* EXERCISE DESCRIPTION *
In the records that follow, find each line with the word "loop" and copy it.
= = = = =
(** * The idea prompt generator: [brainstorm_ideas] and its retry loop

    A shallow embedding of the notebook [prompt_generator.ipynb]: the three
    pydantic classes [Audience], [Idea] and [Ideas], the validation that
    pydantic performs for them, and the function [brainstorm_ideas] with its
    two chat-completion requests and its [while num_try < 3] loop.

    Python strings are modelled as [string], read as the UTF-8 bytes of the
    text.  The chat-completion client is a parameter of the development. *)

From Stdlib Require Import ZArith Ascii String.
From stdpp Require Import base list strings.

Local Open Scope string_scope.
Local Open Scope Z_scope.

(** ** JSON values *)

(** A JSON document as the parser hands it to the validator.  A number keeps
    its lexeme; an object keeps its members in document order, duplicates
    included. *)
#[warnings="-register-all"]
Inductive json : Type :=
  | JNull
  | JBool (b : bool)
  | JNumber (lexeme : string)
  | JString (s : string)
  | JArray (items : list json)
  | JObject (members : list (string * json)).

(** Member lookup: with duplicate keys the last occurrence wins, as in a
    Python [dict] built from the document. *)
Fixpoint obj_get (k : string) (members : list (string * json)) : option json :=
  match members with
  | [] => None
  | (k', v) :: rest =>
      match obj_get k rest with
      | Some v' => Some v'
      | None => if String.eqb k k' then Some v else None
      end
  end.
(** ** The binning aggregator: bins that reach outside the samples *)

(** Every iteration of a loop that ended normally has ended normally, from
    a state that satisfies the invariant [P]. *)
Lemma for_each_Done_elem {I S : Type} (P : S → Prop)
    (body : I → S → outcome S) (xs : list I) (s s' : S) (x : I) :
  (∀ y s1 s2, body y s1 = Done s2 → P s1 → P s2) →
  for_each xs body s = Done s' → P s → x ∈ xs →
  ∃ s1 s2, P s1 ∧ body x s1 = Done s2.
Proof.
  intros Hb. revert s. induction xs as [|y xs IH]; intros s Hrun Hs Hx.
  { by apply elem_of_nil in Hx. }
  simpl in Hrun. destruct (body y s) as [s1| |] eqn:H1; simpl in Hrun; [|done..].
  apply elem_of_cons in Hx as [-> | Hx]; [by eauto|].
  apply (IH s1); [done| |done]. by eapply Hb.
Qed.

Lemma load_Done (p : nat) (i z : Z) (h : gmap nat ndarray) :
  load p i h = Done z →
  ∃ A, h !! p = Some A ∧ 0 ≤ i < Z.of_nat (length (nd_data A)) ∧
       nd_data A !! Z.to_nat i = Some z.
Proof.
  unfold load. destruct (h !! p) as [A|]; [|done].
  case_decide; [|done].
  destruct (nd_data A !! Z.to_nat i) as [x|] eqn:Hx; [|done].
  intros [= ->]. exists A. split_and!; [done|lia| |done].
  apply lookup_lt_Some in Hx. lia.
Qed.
= = = = =
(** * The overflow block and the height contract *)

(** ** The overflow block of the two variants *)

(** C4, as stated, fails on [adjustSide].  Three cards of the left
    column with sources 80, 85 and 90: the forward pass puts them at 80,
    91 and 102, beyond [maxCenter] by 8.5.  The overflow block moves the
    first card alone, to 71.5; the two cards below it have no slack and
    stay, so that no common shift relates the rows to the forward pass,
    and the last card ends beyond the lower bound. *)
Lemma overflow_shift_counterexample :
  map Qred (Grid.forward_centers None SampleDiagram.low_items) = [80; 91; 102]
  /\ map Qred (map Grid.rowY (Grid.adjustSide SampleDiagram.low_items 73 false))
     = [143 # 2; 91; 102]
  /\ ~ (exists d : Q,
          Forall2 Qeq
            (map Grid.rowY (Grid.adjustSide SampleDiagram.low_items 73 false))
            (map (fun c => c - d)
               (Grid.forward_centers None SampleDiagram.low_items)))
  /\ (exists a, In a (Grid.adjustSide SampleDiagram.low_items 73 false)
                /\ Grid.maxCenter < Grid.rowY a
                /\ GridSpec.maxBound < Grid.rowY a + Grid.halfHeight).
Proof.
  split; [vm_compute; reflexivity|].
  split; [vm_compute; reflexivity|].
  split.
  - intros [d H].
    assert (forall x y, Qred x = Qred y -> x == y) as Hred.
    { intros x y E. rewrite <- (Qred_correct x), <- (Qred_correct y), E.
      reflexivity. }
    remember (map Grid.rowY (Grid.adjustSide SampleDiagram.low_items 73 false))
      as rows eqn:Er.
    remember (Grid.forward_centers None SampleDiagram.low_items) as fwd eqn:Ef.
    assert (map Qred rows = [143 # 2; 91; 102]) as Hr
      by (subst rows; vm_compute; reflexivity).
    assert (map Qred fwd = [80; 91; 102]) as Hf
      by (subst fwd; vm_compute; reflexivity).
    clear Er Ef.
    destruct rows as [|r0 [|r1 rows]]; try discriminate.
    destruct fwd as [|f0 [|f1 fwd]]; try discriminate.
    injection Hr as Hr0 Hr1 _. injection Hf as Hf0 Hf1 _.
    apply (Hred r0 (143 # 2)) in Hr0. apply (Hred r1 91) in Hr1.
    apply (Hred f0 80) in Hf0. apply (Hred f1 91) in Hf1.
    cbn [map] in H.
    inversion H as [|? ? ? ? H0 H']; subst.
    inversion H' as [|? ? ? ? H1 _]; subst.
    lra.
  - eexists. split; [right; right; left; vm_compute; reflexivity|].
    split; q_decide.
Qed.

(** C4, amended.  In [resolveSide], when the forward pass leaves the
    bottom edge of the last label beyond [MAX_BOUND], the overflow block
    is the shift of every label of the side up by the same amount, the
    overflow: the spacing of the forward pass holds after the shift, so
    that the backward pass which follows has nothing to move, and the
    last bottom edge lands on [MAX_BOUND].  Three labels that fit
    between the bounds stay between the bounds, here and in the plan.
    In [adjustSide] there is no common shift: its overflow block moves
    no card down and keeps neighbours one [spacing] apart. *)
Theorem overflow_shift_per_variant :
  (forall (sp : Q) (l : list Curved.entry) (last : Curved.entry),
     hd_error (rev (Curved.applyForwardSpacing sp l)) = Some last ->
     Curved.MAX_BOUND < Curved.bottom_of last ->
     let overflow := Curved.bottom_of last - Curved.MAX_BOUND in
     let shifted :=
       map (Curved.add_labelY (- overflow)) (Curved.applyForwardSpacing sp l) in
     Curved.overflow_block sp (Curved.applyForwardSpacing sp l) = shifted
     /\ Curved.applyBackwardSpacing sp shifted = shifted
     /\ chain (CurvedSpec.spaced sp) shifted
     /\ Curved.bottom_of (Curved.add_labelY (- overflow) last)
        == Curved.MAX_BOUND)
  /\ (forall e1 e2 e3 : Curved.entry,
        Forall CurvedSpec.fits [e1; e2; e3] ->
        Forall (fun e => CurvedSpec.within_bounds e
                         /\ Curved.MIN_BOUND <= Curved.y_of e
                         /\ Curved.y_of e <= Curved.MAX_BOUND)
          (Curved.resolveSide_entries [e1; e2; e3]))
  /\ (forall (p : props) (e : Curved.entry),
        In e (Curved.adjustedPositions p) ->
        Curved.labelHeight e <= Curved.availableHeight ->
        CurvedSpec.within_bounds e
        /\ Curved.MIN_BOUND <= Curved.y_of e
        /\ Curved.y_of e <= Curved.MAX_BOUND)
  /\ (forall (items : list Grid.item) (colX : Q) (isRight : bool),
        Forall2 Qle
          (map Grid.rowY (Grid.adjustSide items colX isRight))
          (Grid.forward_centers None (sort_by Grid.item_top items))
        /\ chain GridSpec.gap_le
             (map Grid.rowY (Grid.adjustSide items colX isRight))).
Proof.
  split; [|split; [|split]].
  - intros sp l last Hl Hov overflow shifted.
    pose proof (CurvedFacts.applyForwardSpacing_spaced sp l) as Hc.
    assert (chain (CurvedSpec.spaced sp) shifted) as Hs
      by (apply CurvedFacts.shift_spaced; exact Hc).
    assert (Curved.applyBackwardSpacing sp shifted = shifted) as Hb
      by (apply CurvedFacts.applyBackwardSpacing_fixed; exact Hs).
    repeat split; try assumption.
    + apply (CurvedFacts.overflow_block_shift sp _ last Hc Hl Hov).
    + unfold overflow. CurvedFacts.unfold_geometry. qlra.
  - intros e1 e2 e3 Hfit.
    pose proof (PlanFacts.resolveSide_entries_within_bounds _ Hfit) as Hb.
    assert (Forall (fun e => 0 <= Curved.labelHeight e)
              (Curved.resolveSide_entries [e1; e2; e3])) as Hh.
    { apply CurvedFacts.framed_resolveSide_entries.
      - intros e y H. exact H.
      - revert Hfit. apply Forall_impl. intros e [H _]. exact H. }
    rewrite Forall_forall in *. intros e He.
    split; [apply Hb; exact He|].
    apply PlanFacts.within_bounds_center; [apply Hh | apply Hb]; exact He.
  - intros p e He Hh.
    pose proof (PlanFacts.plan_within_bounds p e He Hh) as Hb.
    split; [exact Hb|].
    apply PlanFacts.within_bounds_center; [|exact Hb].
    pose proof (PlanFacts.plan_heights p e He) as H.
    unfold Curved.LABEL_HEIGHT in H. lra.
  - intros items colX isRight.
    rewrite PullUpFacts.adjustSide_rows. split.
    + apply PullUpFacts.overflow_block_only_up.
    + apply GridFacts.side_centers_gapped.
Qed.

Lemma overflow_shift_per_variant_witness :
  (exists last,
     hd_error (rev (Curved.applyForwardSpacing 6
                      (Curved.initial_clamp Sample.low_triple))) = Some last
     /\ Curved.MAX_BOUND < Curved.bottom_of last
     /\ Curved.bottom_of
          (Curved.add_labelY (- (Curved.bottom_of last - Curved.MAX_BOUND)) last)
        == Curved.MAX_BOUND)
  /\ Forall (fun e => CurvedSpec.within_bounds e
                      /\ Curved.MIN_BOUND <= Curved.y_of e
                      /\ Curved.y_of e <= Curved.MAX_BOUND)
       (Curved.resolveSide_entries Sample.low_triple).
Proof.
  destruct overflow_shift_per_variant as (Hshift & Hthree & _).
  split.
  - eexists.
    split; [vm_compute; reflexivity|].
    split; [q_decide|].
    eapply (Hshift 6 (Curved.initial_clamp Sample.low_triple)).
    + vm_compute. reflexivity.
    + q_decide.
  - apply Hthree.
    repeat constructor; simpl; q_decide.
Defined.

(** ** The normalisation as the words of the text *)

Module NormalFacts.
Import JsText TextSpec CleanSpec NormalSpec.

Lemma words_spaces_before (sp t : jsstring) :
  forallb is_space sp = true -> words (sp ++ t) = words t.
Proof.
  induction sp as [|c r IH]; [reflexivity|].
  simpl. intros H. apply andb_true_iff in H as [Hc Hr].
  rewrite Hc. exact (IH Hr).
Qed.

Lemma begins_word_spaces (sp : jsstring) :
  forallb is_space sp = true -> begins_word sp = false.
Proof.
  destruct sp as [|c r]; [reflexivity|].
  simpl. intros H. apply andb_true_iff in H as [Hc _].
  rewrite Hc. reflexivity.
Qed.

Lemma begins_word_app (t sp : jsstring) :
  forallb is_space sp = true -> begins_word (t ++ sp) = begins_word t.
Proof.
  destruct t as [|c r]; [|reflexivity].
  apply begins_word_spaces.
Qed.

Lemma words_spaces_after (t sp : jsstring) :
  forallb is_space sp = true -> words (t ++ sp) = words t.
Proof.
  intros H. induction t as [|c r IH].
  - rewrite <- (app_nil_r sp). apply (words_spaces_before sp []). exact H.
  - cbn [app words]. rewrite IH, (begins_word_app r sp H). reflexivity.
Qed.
= = = = =
* ANSWER FOR THE TASK *
(** * The idea prompt generator: [brainstorm_ideas] and its retry loop
    two chat-completion requests and its [while num_try < 3] loop.
(** Every iteration of a loop that ended normally has ended normally, from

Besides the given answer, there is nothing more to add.